ビーフジャーキー盗難事件〜食肉目の集い〜

徳野壮一

第1話

※動物たちの会話は全て日本語で訳させていただきます。



「ワオーーーーン!?」


 午前6時、とある家のリビングで犬の鳴き声が響き渡りました。


「なんだよ、犬。朝っぱらからうるさいな。こっちはこれからお眠なんだから静かにしてくれよ」


 自分の部屋から出てきたムジナが言いました。


「オレの朝ごはんのビーフジャーキーがなくなってんだよ!」


 ムジナだけではなく、キツネとタヌキも犬の声を聞いてリビングに集まってきました。


「なんだなんだ?」

「どうしたんだよ犬?」


 人間以外にこの家には犬、ムジナ、タヌキ、キツネの四匹の動物が住んでいました。


「お前らの誰かが、オレの寝ている隙に、オレのビーフジャーキー食べただろ!お前ら全員夜行性だもんな!!」


 犬が3匹に怒鳴ります。

 この家の人間は、平日は朝5時に家を出ます。動物達が起きてない場合があるので、動物たちの朝の餌は、それぞれの皿に入れて置いておいてくれるのです。早起きの犬の餌がないという事は、人間が家を出た午前5時から、6時の間にムジナ、タヌキ、キツネの三匹の誰かが食べたとしか犬には考えられませんでした。


「オレじゃないよ」

「ボクでもないよ」

「ワタシでもないよ」


 ムジナ、タヌキ、キツネの順番で言いました。


「くぅ〜。全員、化かすの得意な感じだから、誰が嘘言ってるのかわからない!」


 食べた奴を絞れず犬は思わず頭を抱えました。


「てか、犬の餌ってドッグフードじゃなかった?」

「あれ、キツネお前しらねぇの?犬は『オレはお前ら雑食と違ってグルメだから、ジャーキーしか食わねえ……』とか言ってさ、人間に強請って変えてもらったんだよ」

 とタヌキ。

「お腹減ってるのに、あえて我慢してドッグフードを食べずに、ビーフジャーキーが出てくるのを待ってたんだってよ」

 とムジナ。

「一歩間違えば病院行きなのに、やるなぁ、犬」

「そんなことより!誰が食ったんだよ!」


 3匹の会話を遮るように、犬は言いました。


「そういえばタヌキ、『犬ってなんか世間でチヤホヤされてるからってオレら舐めてね?』とか言って気が……」

「ははは。

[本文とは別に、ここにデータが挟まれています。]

(** ** The measure *)

Definition connection_budget (d : driver) (o : operation) : Z :=
  7 + len (query o) + max_tcp_bytes (d_config d) + max_invalid_replies (d_config d).
Definition state_rank (st : driver_state) : Z :=
  match st with Open => 3 | Connect => 2 | Send => 1 | Receive => 0 end.
Definition io_left (d : driver) : Z :=
  state_rank (d_state d) + (len (send_data d) - send_offset d) + (max_tcp_bytes (d_config d) + 2 - len (tcp_buffer d))
  + (max_invalid_replies (d_config d) - invalid_replies d).
(** Attempts left, each with a connection over UDP and one over TCP. *)
Definition attempts_budget (d : driver) (o : operation) : Z :=
  (max_attempts d - attempt d) * (2 * connection_budget d o) + (if op_use_tcp o then 0 else connection_budget d o).
Definition steps_left (d : driver) : Z :=
  if d_done d then 0
  else match d_operation d with Some o => attempts_budget d o + io_left d | None => 0 end.

Section driver.
(** When the resolution is due. *)
Context (due : Z).

(** A driver between steps: its operation is live and its fields are in range. *)
Record live (d : driver) (o : operation) (s : dns_server) : Prop := {
  live_done : d_done d = false;
  live_op : d_operation d = Some o;
  live_server : d_server d = Some s;
  live_open : op_done o = false /\ op_cancelled o = false;
  live_attempt : attempt d < max_attempts d;
  live_config : servers (d_config d) <> [] /\ 512 <= max_tcp_bytes (d_config d) /\ 0 < max_invalid_replies (d_config d);
  live_send : 0 <= send_offset d <= len (send_data d) /\ len (send_data d) <= len (query o) + 2;
  live_buffer : len (tcp_buffer d) <= max_tcp_bytes (d_config d) + 2;
  live_octets : octets (tcp_buffer d);
  live_invalid : 0 <= invalid_replies d < max_invalid_replies (d_config d);
  live_deadline : attempt_deadline_ms d <= deadline_ms o;
  live_due : deadline_ms o = due;
  live_state : d_state d = Open <-> handle d = -1;
}.

Definition held (d : driver) : option Z := if handle d =? -1 then None else Some (handle d).
Definition driver_inv (d : driver) (log : list io_event) : Prop :=
  ledger log = Some (held d) /\ (d_done d = true /\ handle d = -1 \/ exists o s, live d o s).

Definition waiting (r : drive_result) : bool :=
  match dv_kind r with KWaitRead | KWaitWrite => true | _ => false end.

Context {W : Type} {H : DnsTransport W}.
#[local] Existing Instance ledger_transport.
Abbreviation env := (@DnsResolveDriver.env (W * list io_event)).
Abbreviation Env := (@DnsResolveDriver.Env (W * list io_event)).
Implicit Types (t : env) (d : driver) (o : operation) (s : dns_server).

(** The outcome of a step begun with [m] steps left. *)
Definition stepped (m : Z) (r : drive_result) (t : env) : Prop :=
  driver_inv (DnsResolveDriver.e_driver t) (snd (DnsResolveDriver.e_world t)) /\
  steps_left (DnsResolveDriver.e_driver t) + (if waiting r then 0 else 1) <= m /\ 0 <= steps_left (DnsResolveDriver.e_driver t).

Definition never {A} (e : A) (t : env) : Prop := False.

Lemma close_run d sh w log : ledger log = Some (held d) ->
  exists w' log', DnsResolveDriver.close_ (Env d sh (w, log)) = (Ok tt, Env (d_set_handle (-1) d) sh (w', log')) /\
    ledger log' = Some None.
Proof.
  intros Hl. unfold DnsResolveDriver.close_, bind, DnsResolveDriver.getd. cbn [DnsResolveDriver.e_driver].
  unfold held in Hl. destruct (handle d =? -1) eqn:E; cbn [negb].
  - exists w, log. split; [|done]. apply Z.eqb_eq in E. destruct d; cbn in *; by subst.
  - unfold DnsResolveDriver.observe, DnsResolveDriver.upd, modify. cbn. eexists _, _. split; [done|].
    rewrite ledger_snoc, Hl. cbn. by rewrite Z.eqb_refl.
Qed.

Lemma terminal_run err d sh w log : ledger log = Some (held d) ->
  exists r d' w' log', DnsResolveDriver.terminal err (Env d sh (w, log)) = (Ok r, Env d' sh (w', log')) /\
    d_done d' = true /\ handle d' = -1 /\ ledger log' = Some None /\ waiting r = false.
Proof.
  intros Hl. destruct (close_run d sh w log Hl) as (w' & log' & E & Hl'). unfold DnsResolveDriver.terminal. run E.
  assert (forall d1, d_done d1 = true -> handle d1 = -1 ->
    exists r d', (let! d := DnsResolveDriver.getd in
      if negb (bool_decide (d_error d = []))
      then ret (DnsDriveResult KError (-1) (-1) None (d_values d) (d_source d) (d_error d))
      else ret (DnsDriveResult KComplete (-1) (-1) None (d_values d) (d_source d) [])) (Env d1 sh (w', log'))
      = (Ok r, Env d' sh (w', log')) /\ d_done d' = true /\ handle d' = -1 /\ ledger log' = Some None /\ waiting r = false) as Hend.
  { intros d1 Hd1 Hh1. unfold bind, DnsResolveDriver.getd. cbn [DnsResolveDriver.e_driver].
    destruct (negb _); eexists _, d1; done. }
  rewrite (bind_ok _ _ _ tt (Env (d_set_result true (d_values d) (d_source d) (d_error d) (d_set_handle (-1) d)) sh (w', log'))) by done.
  set (d0 := d_set_result _ _ _ _ _). assert (d_done d0 = true /\ handle d0 = -1) as [Hd0 Hh0] by done. clearbody d0.
  destruct (bool_decide (err = [])); cbn [negb].
  - set (d1 := match d_operation d0 with
               | Some o => d_set_result true (op_values o) (op_source o) (op_error o) d0
               | None => d0
               end).
    rewrite (bind_ok _ _ _ tt (Env d1 sh (w', log'))) by done.
    destruct (Hend d1) as (r & d' & E1 & Hd'); [unfold d1; by destruct (d_operation d0) ..|]. by exists r, d', w', log'.
  - set (d1 := d_set_result true (d_values d0) (d_source d0) err d0).
    set (d2 := match d_operation d1 with
               | Some o => if op_done o then d1 else d_set_op (Some (op_finish err o)) d1
               | None => d1
               end).
    rewrite (bind_ok _ _ _ tt (Env d2 sh (w', log'))) by done.
    destruct (Hend d2) as (r & d' & E1 & Hd'); [unfold d2; destruct (d_operation d1) as [o|]; try destruct (op_done o); done ..|].
    by exists r, d', w', log'.
Qed.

そんなこと言った記憶はありませんよ。キツネさんの気の所為でしょう。そういうキツネさんこそ『犬って従順とか、忠臣とか言われてるけど、裏で絶対悪いことしてるよね。見られてる時しか頑張ってないよね』って言ってたませんでした?」

「やれやれ、タヌキさんも歳ですかな?記憶を捏造し始めたらおしまいですよ」


 タヌキとキツネの言い合いで、地味に犬は傷ついていました。

 7年ずっと一緒にいた2匹にそう思われていたなんて……と。


「タヌキも、キツネもどっちも記憶力が悪いって事で」


 ムジナがそう言って、言い争っている2匹の間に入ります。


「1番の新入りが生意気言うじゃないか」

「ムジナって言ってるけど、貴方……ハクビシンでしょ。あれ?おかしくない?貴方だけイヌ科じゃなくない。1番怪しくない?」

「何言ってんだよ。オレらみんなネコ目仲間だろ」


 犬そっちのけで3匹で争い始めてしまいた。


「おいおい。喧嘩はやめろって」

「ていうか、犬は鼻がいいんだから、自分で嗅げばわかるだろ?」


何故自分が喧嘩の仲裁をしなければならいのかと思いつつ、止めに入った犬に、タヌキは言いました。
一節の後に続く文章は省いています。